Vu la croissance démographique du Luxembourg, son objectif climatique implique une baisse des émissions par habitant de plus de 70% entre 2005 et 2030 (hors marché du carbone), un effort inédit en Europe. Il pourrait dès lors être nécessaire de prévoir une poursuite de la trajectoire à la hausse d’ici 2030, car en lisant la première évaluation du STATEC, on comprend que le niveau actuel de la taxe CO2 ne sera à lui seul pas suffisant pour rentrer dans la trajectoire prévue entre 2021 et 2023.
Mais cela ne pourra pas se faire sans une stratégie d’ensemble qui devra viser une utilisation ciblée, plus transparente et mieux prévisible des bénéfices de la taxe pour maximiser son efficacité, largement conditionnée par l’acceptabilité et la capacité d’adaptation des acteurs concernés (ménages et entreprises).
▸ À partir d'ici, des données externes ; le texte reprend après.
(* ===== verification/Tbo.v ===== *)
(** * Queues of messages to be ordered ([src/bft/ordering/mod.rs])

    A queue has one slot per sequence number, starting at the number of the
    current instance; a message goes to the slot its number's [index] gives.
    The consensus and view change protocols keep one such queue per kind of
    message. The specification is a function from offsets to slots: queueing
    appends at one offset, popping takes from offset 0, advancing shifts. *)

From S2P Require Import Prelude Ordering Crypto Params Message.
Local Open Scope Z_scope.

Section queue.
Context {M : Type} `{Orderable M}.

Implicit Type tbo : list (list (StoredMessage M)).

(** The popped message, and the queue after the pop. *)
Definition tbo_pop_message tbo : option (StoredMessage M) * list (list (StoredMessage M)) :=
  match tbo with
  | [] => (None, [])
  | [] :: rest => (None, [] :: rest)
  | (m :: q) :: rest => (Some m, q :: rest)
  end.

Definition tbo_queue_message (curr_seq : SeqNo) tbo (m : StoredMessage M)
  : list (list (StoredMessage M)) :=
  match index (sequence_number (message m)) curr_seq with
  | inl _ => tbo
  | inr index =>
    let tbo := if decide (length tbo <= index)%nat
               then tbo ++ replicate (index - length tbo + 1) []
               else tbo in
    alter (fun q => q ++ [m]) index tbo
  end.

Definition tbo_advance_message_queue tbo : list (list (StoredMessage M)) :=
  match tbo with
  | [] => []
  | _ :: rest => rest ++ [[]]
  end.

(** ** Specification *)

Definition slot tbo (i : nat) : list (StoredMessage M) := default [] (tbo !! i).

(** Every queued message sits at the cyclic distance of its number from the
    current one. *)
Definition tbo_ok (curr_seq : SeqNo) tbo : Prop :=
  forall i m, m ∈ slot tbo i ->
    seq_ok (sequence_number (message m)) /\
    seq_dist (sequence_number (message m)) curr_seq = Z.of_nat i.

Lemma slot_extend tbo k i : slot (tbo ++ replicate k []) i = slot tbo i.
Proof.
  unfold slot. destruct (decide (i < length tbo)%nat) as [Hi|Hi].
  - by rewrite lookup_app_l.
  - rewrite lookup_app_r by lia. rewrite (lookup_ge_None_2 tbo) by lia.
    destruct (replicate k [] !! (i - length tbo)%nat) eqn:E; [|done].
    by apply lookup_replicate in E as [-> _].
Qed.

Lemma slot_queue curr tbo m k i :
  index (sequence_number (message m)) curr = inr k ->
  slot (tbo_queue_message curr tbo m) i = slot tbo i ++ (if decide (i = k) then [m] else []).
Proof.
  intros Hk. unfold tbo_queue_message. rewrite Hk.
  set (tbo' := if decide _ then _ else _).
  assert (Hslot : slot tbo' i = slot tbo i).
  { subst tbo'. case_decide; [apply slot_extend|done]. }
  assert (Hlen : (k < length tbo')%nat).
  { subst tbo'. case_decide; [rewrite length_app, length_replicate; lia|lia]. }
  rewrite <- Hslot. unfold slot. case_decide as Hi.
  - subst i. rewrite list_lookup_alter_eq.
    destruct (tbo' !! k) eqn:E; [done|]. apply lookup_ge_None in E. lia.
  - rewrite list_lookup_alter_ne by done. by rewrite app_nil_r.
Qed.

(** Among numbers that are not negative, only the current one has slot 0. *)
Lemma slot_queue_zero curr_seq tbo m : seq_nonneg curr_seq -> seq_nonneg (sequence_number (message m)) ->
  slot (tbo_queue_message curr_seq tbo m) 0 =
    slot tbo 0 ++ (if decide (sequence_number (message m) = curr_seq) then [m] else []).
Proof.
  intros Hs Hm. destruct (index (sequence_number (message m)) curr_seq) as [e|k] eqn:E.
  - unfold tbo_queue_message. rewrite E.
    rewrite decide_False; [by rewrite app_nil_r|]. intros Heq.
    assert (E' : index (sequence_number (message m)) curr_seq = inr 0%nat).
    { apply index_spec; [by apply seq_nonneg_ok..|]. rewrite Heq. unfold seq_dist.
      rewrite Z.sub_diag. by split. }
    rewrite E' in E. discriminate.
  - rewrite (slot_queue _ _ _ _ _ E). apply index_spec in E as [E _]; [|by apply seq_nonneg_ok..].
    destruct (decide (sequence_number (message m) = curr_seq)) as [Heq|Hne]; case_decide as Hk; try done.
    + rewrite Heq in E. unfold seq_dist in E. rewrite Z.sub_diag, Z.mod_0_l in E by lia. lia.
    + subst k. destruct Hne. by apply seq_dist_zero.
Qed.

Lemma slot_pop tbo m tbo' : tbo_pop_message tbo = (Some m, tbo') ->
  forall i, slot tbo i = if decide (i = O) then m :: slot tbo' i else slot tbo' i.
Proof.
  destruct tbo as [|[|m0 q] rest]; try discriminate. intros [= -> <-] i.
  destruct i; by case_decide.
Qed.

Lemma tbo_pop_none tbo tbo' : tbo_pop_message tbo = (None, tbo') -> tbo' = tbo /\ slot tbo 0 = [].
Proof. destruct tbo as [|[|m0 q] rest]; [intros [= <-]; done..|discriminate]. Qed.

Lemma slot_advance tbo i : slot (tbo_advance_message_queue tbo) i = slot tbo (S i).
Proof.
  destruct tbo as [|q rest]; [done|]. unfold tbo_advance_message_queue.
  apply (slot_extend rest 1).
Qed.

Lemma tbo_ok_empty curr : tbo_ok curr [].
Proof. intros i m Hm. unfold slot in Hm. simpl in Hm. set_solver. Qed.

Lemma tbo_ok_queue curr tbo m : seq_ok curr -> seq_ok (sequence_number (message m)) ->
  tbo_ok curr tbo -> tbo_ok curr (tbo_queue_message curr tbo m).
Proof.
  intros Hc Hm Ht. destruct (index (sequence_number (message m)) curr) as [e|k] eqn:E.
  - unfold tbo_queue_message. by rewrite E.
  - intros i m'. rewrite (slot_queue _ _ _ _ _ E). intros [Hin|Hin]%elem_of_app; [by apply Ht|].
    case_decide; [|set_solver]. apply list_elem_of_singleton in Hin. subst. split; [done|].
    apply index_spec in E; [lia|done..].
Qed.

Lemma tbo_ok_pop curr tbo m tbo' : tbo_pop_message tbo = (Some m, tbo') -> tbo_ok curr tbo ->
  tbo_ok curr tbo' /\ seq_ok (sequence_number (message m)) /\
  seq_dist (sequence_number (message m)) curr = 0.
Proof.
  intros Hp Ht. pose proof (slot_pop _ _ _ Hp) as Hs. split.
  - intros i m' Hin. apply Ht. rewrite Hs. case_decide; set_solver.
  - apply (Ht O). rewrite Hs. simpl. set_solver.
Qed.

Lemma tbo_ok_advance curr tbo : seq_nonneg curr -> tbo_ok curr tbo ->
  tbo_ok (next curr) (tbo_advance_message_queue tbo).
Proof.
  intros Hc Ht i m. rewrite slot_advance. intros Hin. destruct (Ht _ _ Hin) as [Hok Hd].
  split; [done|]. rewrite seq_dist_next by (done || lia). lia.
Qed.

Lemma tbo_ok_drop curr curr' tbo k : seq_ok curr -> seq_ok curr' ->
  index curr' curr = inr k -> tbo_ok curr tbo -> tbo_ok curr' (drop k tbo).
Proof.
  intros Hc Hc' Hk Ht i m Hin. assert (Hin' : m ∈ slot tbo (k + i)).
  { unfold slot in *. by rewrite lookup_drop in Hin. }
  destruct (Ht _ _ Hin') as [Hok Hd]. split; [done|].
  apply index_spec in Hk as [Hk Hk']; [|done..].
  assert (Hi : (Z.of_nat (k + i) < 2147483648)) by (rewrite <- Hd; apply Z.mod_pos_bound; lia).
  unfold seq_dist in *.
  set (s := sn (sequence_number (message m))) in *. clearbody s.
  replace (s - sn curr') with ((s - sn curr) - (sn curr' - sn curr)) by lia.
  rewrite Zminus_mod, Hd, Hk, Z.mod_small by lia. lia.
Qed.

(** ** Properties *)

(** C14: the queue refines its specification: an accepted message is appended
    to the slot at the cyclic distance of its number, a message outside the
    window of 1501 numbers is dropped, [pop] takes the oldest message of slot
    0 and nothing else, and [advance] drops slot 0 and shifts the others. *)
Theorem tbo_refines_slots curr tbo m : seq_ok curr -> seq_ok (sequence_number (message m)) ->
  let d := seq_dist (sequence_number (message m)) curr in
  (forall i, slot (tbo_queue_message curr tbo m) i =
     slot tbo i ++ (if decide (Z.of_nat i = d /\ d <= 1500) then [m] else [])) /\
  (tbo_pop_message tbo).1 = head (slot tbo 0) /\
  (forall i, slot (tbo_pop_message tbo).2 i =
     if decide (i = O) then tail (slot tbo 0) else slot tbo i) /\
  (forall i, slot (tbo_advance_message_queue tbo) i = slot tbo (S i)).
Proof.
  intros Hc Hm d. split; [|split; [|split]].
  - intros i. destruct (index (sequence_number (message m)) curr) as [e|k] eqn:E.
    + unfold tbo_queue_message. rewrite E. case_decide as Hd; [|by rewrite app_nil_r].
      assert (index (sequence_number (message m)) curr = inr i) by (apply index_spec; [done..|lia]).
      congruence.
    + rewrite (slot_queue _ _ _ _ _ E). apply index_spec in E as [Hd Hk]; [|done..].
      fold d in Hd. do 2 case_decide; try done; lia.
  - by destruct tbo as [|[|m0 q] rest].
  - intros i. destruct tbo as [|[|m0 q] rest]; simpl; case_decide; subst; try done; by destruct i.
  - intros i. apply slot_advance.
Qed.

(** The operations on a queue, as steps. *)
Inductive tbo_step : SeqNo * list (list (StoredMessage M)) ->
                     SeqNo * list (list (StoredMessage M)) -> Prop :=
| step_queue curr tbo m : seq_ok (sequence_number (message m)) ->
    tbo_step (curr, tbo) (curr, tbo_queue_message curr tbo m)
| step_pop curr tbo : tbo_step (curr, tbo) (curr, (tbo_pop_message tbo).2)
| step_advance curr tbo : tbo_step (curr, tbo) (next curr, tbo_advance_message_queue tbo).

Lemma tbo_step_ok s s' : tbo_step s s' ->
  seq_nonneg s.1 /\ tbo_ok s.1 s.2 -> seq_nonneg s'.1 /\ tbo_ok s'.1 s'.2.
Proof.
  intros Hst [Hc Ht]. destruct Hst as [curr tbo m Hm|curr tbo|curr tbo]; simpl in *.
  - split; [done|]. apply tbo_ok_queue; auto with bft.
  - split; [done|]. destruct (tbo_pop_message tbo) as [[m|] tbo'] eqn:E; simpl.
    + by eapply tbo_ok_pop.
    + apply tbo_pop_none in E as [-> _]. done.
  - split; [by apply next_nonneg|by apply tbo_ok_advance].
Qed.

(** Along any sequence of queue, pop and advance operations started from
    an empty queue at a number [next] can produce, a popped message always
    belongs to the current instance: its number is at distance 0, hence equal
    to the current one when it is not negative. *)
Theorem tbo_pops_current_instance init curr tbo m tbo' : seq_nonneg init ->
  rtc tbo_step (init, []) (curr, tbo) -> tbo_pop_message tbo = (Some m, tbo') ->
  seq_dist (sequence_number (message m)) curr = 0 /\
  (seq_nonneg (sequence_number (message m)) -> sequence_number (message m) = curr).
Proof.
  intros Hi Hr Hp.
  assert (H' : seq_nonneg (curr, tbo).1 /\ tbo_ok (curr, tbo).1 (curr, tbo).2).
  { assert (H0 : seq_nonneg (init, @nil (list (StoredMessage M))).1 /\
                 tbo_ok (init, @nil (list (StoredMessage M))).1 (init, @nil (list (StoredMessage M))).2)
      by (split; [done|apply tbo_ok_empty]).
    revert H0. clear Hi. induction Hr as [|x y z Hst _ IH]; [done|].
    intros H0. apply IH. by eapply tbo_step_ok. }
  simpl in H'. destruct H' as [Hc Ht]. destruct (tbo_ok_pop _ _ _ _ Hp Ht) as (_ & Hok & Hd).
  split; [done|]. intros Hn. by apply seq_dist_zero.
Qed.

End queue.

Definition sample_stored (seq : Z) : StoredMessage ConsensusMessage :=
  mkStored sample_header (mkConsensus (mkSeqNo seq) ZERO (Commit zero_digest)).

Lemma tbo_refines_slots_witness :
  slot (tbo_queue_message (mkSeqNo 7) [] (sample_stored 9)) 2 = [sample_stored 9].
Proof.
  destruct (tbo_refines_slots (mkSeqNo 7) [] (sample_stored 9)
    ltac:(vm_compute; split; discriminate) ltac:(vm_compute; split; discriminate)) as [H _].
  rewrite (H 2%nat). reflexivity.
Defined.

Lemma tbo_pops_current_instance_witness :
  sequence_number (message (sample_stored 1)) = next (mkSeqNo 0).
Proof.
  apply (tbo_pops_current_instance (mkSeqNo 0) (next (mkSeqNo 0))
    (tbo_advance_message_queue (tbo_queue_message (mkSeqNo 0) [] (sample_stored 1)))
    (sample_stored 1) [[]; []]).
  - vm_compute. split; discriminate.
  - eapply rtc_l; [apply (step_queue (mkSeqNo 0) [] (sample_stored 1))|].
    + vm_compute. split; discriminate.
    + apply rtc_once, step_advance.
  - reflexivity.
  - vm_compute. split; discriminate.
Defined.
(* ===== verification/Collections.v ===== *)
(** * Collections ([src/bft/collections/mod.rs])

    [OrderedMap] is the external crate's [LinkedHashMap], a hash map that
    remembers the order in which its keys were inserted. It is a parameter:
    its operations are the class [OrderedMap], and [OrderedMapLaws] states its
    documented behaviour in terms of the sequence of its entries. [HashMap] and
    [HashSet] are [gmap] and [gset] (see [RandomState] in the prelude). *)

From S2P Require Import Prelude.

Class OrderedMap (K : Type) := {
  lhm : Type -> Type;
  om_new : forall {V : Type}, lhm V;
  om_insert : forall {V : Type}, K -> V -> lhm V -> lhm V;
  om_remove : forall {V : Type}, K -> lhm V -> option V * lhm V;
  om_pop_front : forall {V : Type}, lhm V -> option ((K * V) * lhm V);
  om_get : forall {V : Type}, K -> lhm V -> option V;
  om_iter : forall {V : Type}, lhm V -> list (K * V)
}.

Class OrderedMapLaws (K : Type) `{OrderedMap K, EqDecision K} : Prop := {
  om_iter_nodup : forall {V} (m : lhm V), NoDup (om_iter m).*1;
  om_iter_new : forall {V}, om_iter (V := V) om_new = [];
  om_get_iter : forall {V} (m : lhm V) k v, om_get k m = Some v <-> (k, v) ∈ om_iter m;
  om_insert_fresh : forall {V} (m : lhm V) k v, om_get k m = None ->
    om_iter (om_insert k v m) = om_iter m ++ [(k, v)];
  om_get_insert : forall {V} (m : lhm V) k k' v,
    om_get k' (om_insert k v m) = if decide (k' = k) then Some v else om_get k' m;
  om_remove_fst : forall {V} (m : lhm V) k, (om_remove k m).1 = om_get k m;
  om_remove_iter : forall {V} (m : lhm V) k,
    om_iter (om_remove k m).2 = filter (fun kv => kv.1 <> k) (om_iter m);
  om_pop_front_iter : forall {V} (m : lhm V),
    match om_iter m with
    | [] => om_pop_front m = None
    | kv :: rest => exists m', om_pop_front m = Some (kv, m') /\ om_iter m' = rest
    end
}.

Definition om_contains_key {K V : Type} `{OrderedMap K} (k : K) (m : lhm V) : bool :=
  match om_get k m with Some _ => true | None => false end.

Definition om_keys {K V : Type} `{OrderedMap K} (m : lhm V) : list K := (om_iter m).*1.

Section laws.
Context {K V : Type} `{OrderedMapLaws K}.

Lemma om_get_remove (m : lhm V) k k' :
  om_get k' (om_remove k m).2 = if decide (k' = k) then None else om_get k' m.
Proof.
  destruct (decide (k' = k)) as [->|Hne].
  - destruct (om_get k (om_remove k m).2) as [v|] eqn:E; [|done].
    apply om_get_iter in E. rewrite om_remove_iter in E.
    apply list_elem_of_filter in E as [E _]. simpl in E. congruence.
  - destruct (om_get k' m) as [v|] eqn:E.
    + apply om_get_iter. rewrite om_remove_iter. apply list_elem_of_filter.
      split; [done|]. by apply om_get_iter.
    + destruct (om_get k' (om_remove k m).2) as [v|] eqn:E'; [|done].
      apply om_get_iter in E'. rewrite om_remove_iter in E'.
      apply list_elem_of_filter in E' as [_ E']. apply om_get_iter in E'. congruence.
Qed.

Lemma om_pop_front_get (m m' : lhm V) k v : om_pop_front m = Some ((k, v), m') ->
  om_get k m = Some v /\ (forall k', om_get k' m' = if decide (k' = k) then None else om_get k' m).
Proof.
  intros Hp. pose proof (om_pop_front_iter m) as Hi. pose proof (om_iter_nodup m) as Hn.
  destruct (om_iter m) as [|kv rest] eqn:Em; [congruence|].
  destruct Hi as (m'' & Hp' & Hrest). rewrite Hp in Hp'. injection Hp' as <- <-.
  split; [apply om_get_iter; rewrite Em; set_solver|].
  apply NoDup_cons in Hn as [Hnk Hn]. intros k'. destruct (decide (k' = k)) as [->|Hne].
  - destruct (om_get k m') as [w|] eqn:E; [|done]. apply om_get_iter in E.
    rewrite Hrest in E. exfalso. apply Hnk. apply list_elem_of_fmap. by exists (k, w).
  - destruct (om_get k' m') as [w|] eqn:E; symmetry.
    + apply om_get_iter in E. apply om_get_iter. rewrite Em, <- Hrest. set_solver.
    + destruct (om_get k' m) as [w|] eqn:E'; [|done]. apply om_get_iter in E'.
      rewrite Em in E'. apply elem_of_cons in E' as [[= ->]|E']; [done|].
      rewrite <- Hrest in E'. apply om_get_iter in E'. congruence.
Qed.

End laws.

(** ** A concrete ordered map: the list of its entries *)

Fixpoint al_get {K V : Type} `{EqDecision K} (k : K) (l : list (K * V)) : option V :=
  match l with
  | [] => None
  | (k', v) :: l' => if decide (k = k') then Some v else al_get k l'
  end.

(** The entries of a list, the first one for each key. *)
Fixpoint entries {K V : Type} `{EqDecision K} (l : list (K * V)) : list (K * V) :=
  match l with
  | [] => []
  | kv :: l' => kv :: filter (fun kv' => kv'.1 <> kv.1) (entries l')
  end.

Lemma filter_keys_nodup {K V : Type} `{EqDecision K} (k : K) (l : list (K * V)) :
  NoDup l.*1 -> NoDup (filter (fun kv => kv.1 <> k) l).*1.
Proof.
  induction l as [|[k0 v0] l IH]; [done|]. simpl. intros [Hk Hn]%NoDup_cons.
  rewrite filter_cons. case_decide; [|by apply IH]. simpl. apply NoDup_cons. split; [|by apply IH].
  intros Hin. apply Hk. apply list_elem_of_fmap in Hin as (kv & -> & Hin).
  apply list_elem_of_filter in Hin as [_ Hin]. apply list_elem_of_fmap. by exists kv.
Qed.

Lemma filter_key_absent {K V : Type} `{EqDecision K} (k : K) (l : list (K * V)) :
  k ∉ (filter (fun kv => kv.1 <> k) l).*1.
Proof.
  intros Hin. apply list_elem_of_fmap in Hin as (kv & -> & Hin).
  apply list_elem_of_filter in Hin as [Hne _]. congruence.
Qed.

Lemma entries_nodup {K V : Type} `{EqDecision K} (l : list (K * V)) : NoDup (entries l).*1.
Proof.
  induction l as [|kv l IH]; simpl; [apply NoDup_nil_2|]. apply NoDup_cons.
  split; [apply filter_key_absent|by apply filter_keys_nodup].
Qed.

Lemma entries_id {K V : Type} `{EqDecision K} (l : list (K * V)) : NoDup l.*1 -> entries l = l.
Proof.
  induction l as [|[k v] l IH]; simpl; [done|]. intros [Hk Hn]%NoDup_cons.
  rewrite IH by done. f_equal. clear IH Hn. induction l as [|[k' v'] l IH]; [done|].
  rewrite filter_cons, decide_True; [rewrite IH; [done|set_solver]|simpl; set_solver].
Qed.

Definition assoc_map (K : Type) `{EqDecision K} : OrderedMap K := {|
  lhm := fun V => list (K * V);
  om_new := fun V => [];
  om_insert := fun V k v m => filter (fun kv => kv.1 <> k) (entries m) ++ [(k, v)];
  om_remove := fun V k m => (al_get k (entries m), filter (fun kv => kv.1 <> k) (entries m));
  om_pop_front := fun V m =>
    match entries m with
    | [] => None
    | kv :: l => Some (kv, l)
    end;
  om_get := fun V k m => al_get k (entries m);
  om_iter := fun V m => entries m
|}.

Lemma al_get_elem {K V : Type} `{EqDecision K} (l : list (K * V)) k v : NoDup l.*1 ->
  al_get k l = Some v <-> (k, v) ∈ l.
Proof.
  induction l as [|[k' v'] l IH]; simpl; intros Hn.
  - split; [discriminate|]. set_solver.
  - apply NoDup_cons in Hn as [Hk Hn]. specialize (IH Hn). case_decide as Hd.
    + subst. split; [intros [= ->]; set_solver|]. intros [[= ->]|Hin]%elem_of_cons; [done|].
      exfalso. apply Hk. apply list_elem_of_fmap. by exists (k', v).
    + rewrite IH. split; [set_solver|]. intros [[= -> ->]|Hin]%elem_of_cons; done.
Qed.

Lemma al_get_app {K V : Type} `{EqDecision K} (l : list (K * V)) k k' v :
  k ∉ l.*1 -> al_get k' (l ++ [(k, v)]) = if decide (k' = k) then Some v else al_get k' l.
Proof.
  induction l as [|[k0 v0] l IH]; simpl; intros Hk; [done|].
  rewrite IH by set_solver. destruct (decide (k' = k0)), (decide (k' = k)); subst; try done.
  set_solver.
Qed.

Lemma al_get_filter {K V : Type} `{EqDecision K} (l : list (K * V)) k k' :
  k' <> k -> al_get k' (filter (fun kv => kv.1 <> k) l) = al_get k' l.
Proof.
  intros Hne. induction l as [|[k0 v0] l IH]; [done|]. rewrite filter_cons. simpl.
  destruct (decide (k0 = k)) as [->|Hk].
  - rewrite decide_False by tauto. rewrite decide_False by done. done.
  - rewrite decide_True by done. simpl. by rewrite IH.
Qed.

Lemma al_get_none_filter {K V : Type} `{EqDecision K} (l : list (K * V)) k :
  al_get k l = None -> filter (fun kv => kv.1 <> k) l = l.
Proof.
  induction l as [|[k0 v0] l IH]; [done|]. simpl. case_decide as Hd; [discriminate|].
  intros E. rewrite filter_cons, decide_True by (simpl; congruence). by rewrite IH.
Qed.

Lemma insert_entries_nodup {K V : Type} `{EqDecision K} k (v : V) (l : list (K * V)) :
  NoDup (filter (fun kv => kv.1 <> k) (entries l) ++ [(k, v)]).*1.
Proof.
  rewrite fmap_app. apply NoDup_app. split; [|split].
  - apply filter_keys_nodup, entries_nodup.
  - intros x Hx Hx'. simpl in Hx'. apply list_elem_of_singleton in Hx'. subst.
    by apply filter_key_absent in Hx.
  - simpl. apply NoDup_singleton.
Qed.

Lemma assoc_map_laws (K : Type) `{EqDecision K} : @OrderedMapLaws K (assoc_map K) _.
Proof.
  split; unfold om_iter, om_get, om_insert, om_remove, om_pop_front, om_new, assoc_map; intros V.
  - apply entries_nodup.
  - done.
  - intros m k v. apply al_get_elem, entries_nodup.
  - intros m k v Hk. rewrite entries_id by apply insert_entries_nodup.
    by rewrite al_get_none_filter.
  - intros m k k' v. rewrite entries_id by apply insert_entries_nodup.
    rewrite al_get_app by apply filter_key_absent.
    case_decide; [done|]. by apply al_get_filter.
  - intros m k. done.
  - intros m k. apply entries_id, filter_keys_nodup, entries_nodup.
  - intros m. pose proof (entries_nodup m) as Hn. destruct (entries m) as [|kv l]; [done|].
    exists l. split; [done|]. apply entries_id. simpl in Hn. by apply NoDup_cons in Hn as [_ ?].
Qed.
La réflexion sur la trajectoire carbone pour 2030 devra également intégrer les spécificités luxembourgeoises en matière d’émissions de gaz à effet de serre et dire clairement qui est « visé » en priorité. Il sera aussi incontournable d’évaluer les manques à gagner fiscaux que la transition vers une économie bas carbone pourrait générer (accises sur les carburants en particulier).
Le coup est parti, mais la taxe carbone « à la luxembourgeoise » reste à inventer.